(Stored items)
(** With room in memory the buffer grows to hold what is written; what lies
    between the old end and the offset is left as the allocator returned it. *)
Lemma write_buffer_spec target size offset data len W :
  buf_ok target size → 0 ≤ offset → 0 ≤ len ≤ Z.of_nat (length data) → offset + len < 2 ^ 64 →
  room size offset len W = true →
  ∃ p n W', write_buffer junk target size offset data len W = Ret (Some (p, n), W') ∧ buf_ok p n ∧ n = Z.max size (offset + len) ∧
    ∀ i, default [] p !! i = written target size offset data len i.
Proof.
  intros Hb Ho Hl Hw. unfold room, write_buffer. rewrite u64_small by (unfold is_u64; lia). intros Hroom.
  assert (size = Z.of_nat (length (default [] target))) as Hsz by (destruct target; exact Hb).
  set (grow := offset + len >? size). 
  set (base := if grow then Some (match target with Some l => splice 0 (firstn (Z.to_nat size) l) (junk <$> seqZ 0 (offset + len))
                                  | None => junk <$> seqZ 0 (offset + len) end) else target).
  set (bsize := if grow then offset + len else size).
  assert (buf_ok base bsize ∧ bsize = Z.max size (offset + len) ∧ ∀ i, default [] base !! i = if decide (Z.of_nat i < size) then default [] target !! i
    else if decide (Z.of_nat i < offset + len) then Some (junk (Z.of_nat i)) else None) as (Hbase & Hbs & Hlook).
  { unfold base, bsize, grow. destruct (Z.gtb_spec (offset + len) size) as [Hg|Hg].
    - assert (length (junk <$> seqZ 0 (offset + len)) = Z.to_nat (offset + len)) as Hjl by (rewrite length_fmap; apply length_seqZ).
      assert (∀ i, (junk <$> seqZ 0 (offset + len)) !! i = if decide (Z.of_nat i < offset + len) then Some (junk (Z.of_nat i)) else None) as Hj.
      { intros i. rewrite list_lookup_fmap. case_decide; [rewrite lookup_seqZ_lt by lia; cbn; do 2 f_equal; lia|rewrite lookup_seqZ_ge by lia; done]. }
      destruct target as [l|]; cbn in Hsz.
      + assert (firstn (Z.to_nat size) l = l) as Hf by (apply take_ge; lia). rewrite Hf.
        split; [cbn; rewrite splice_length; lia|]. split; [lia|]. intros i.
        change (default [] (Some ?x)) with x. rewrite splice_lookup by lia. rewrite Hj. repeat case_decide; try lia; try done. by rewrite Nat.sub_0_r.
      + cbn. split; [lia|]. split; [lia|]. intros i. rewrite Hj. repeat case_decide; try lia; done.
    - split; [done|]. split; [lia|]. intros i. repeat case_decide; try lia; try done. apply lookup_ge_None. lia. }
  assert (∃ W1, (if grow then let '(ok, W) := so_alloc W in
      (ok, Some (match target with Some l => splice 0 (firstn (Z.to_nat size) l) (junk <$> seqZ 0 (offset + len)) | None => junk <$> seqZ 0 (offset + len) end), offset + len, W)
    else (true, target, size, W)) = (true, base, bsize, W1)) as (W1 & HE).
  { unfold base, bsize. destruct grow eqn:Hg; [|by eexists]. replace (offset + len <=? size) with false in Hroom by (unfold grow in Hg; lia).
    destruct (so_alloc W) as [ok1 W1]. cbn in Hroom. subst ok1. by eexists. }
  rewrite HE. cbn [negb]. clear HE.
  destruct (Z.eqb_spec len 0) as [->|Hlen].
  { eexists _, _, _. split; [done|]. split; [done|]. split; [done|]. intros i. rewrite Hlook. unfold written. repeat case_decide; try lia; done. }
  destruct base as [l|]; cbn in Hbase; [|lia]. destruct (Z.gtb_spec (offset + len) (Z.of_nat (length l))); [lia|].
  assert (length (firstn (Z.to_nat len) data) = Z.to_nat len) as Hfl by (rewrite length_take; lia).
  eexists _, _, _. split; [done|]. split; [cbn; rewrite splice_length; lia|]. split; [done|]. intros i.
  change (default [] (Some ?x)) with x in *. rewrite splice_lookup by lia. rewrite Hlook. unfold written. rewrite Hfl. repeat case_decide; try lia; try done.
  rewrite lookup_take_lt by lia. done.
Qed.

PROBLEM REQUIREMENTS
Among the records above, which lines hold the word "true"? Copy each one.

ANSWER SECTION
  room size offset len W = true →
    else (true, target, size, W)) = (true, base, bsize, W1)) as (W1 & HE).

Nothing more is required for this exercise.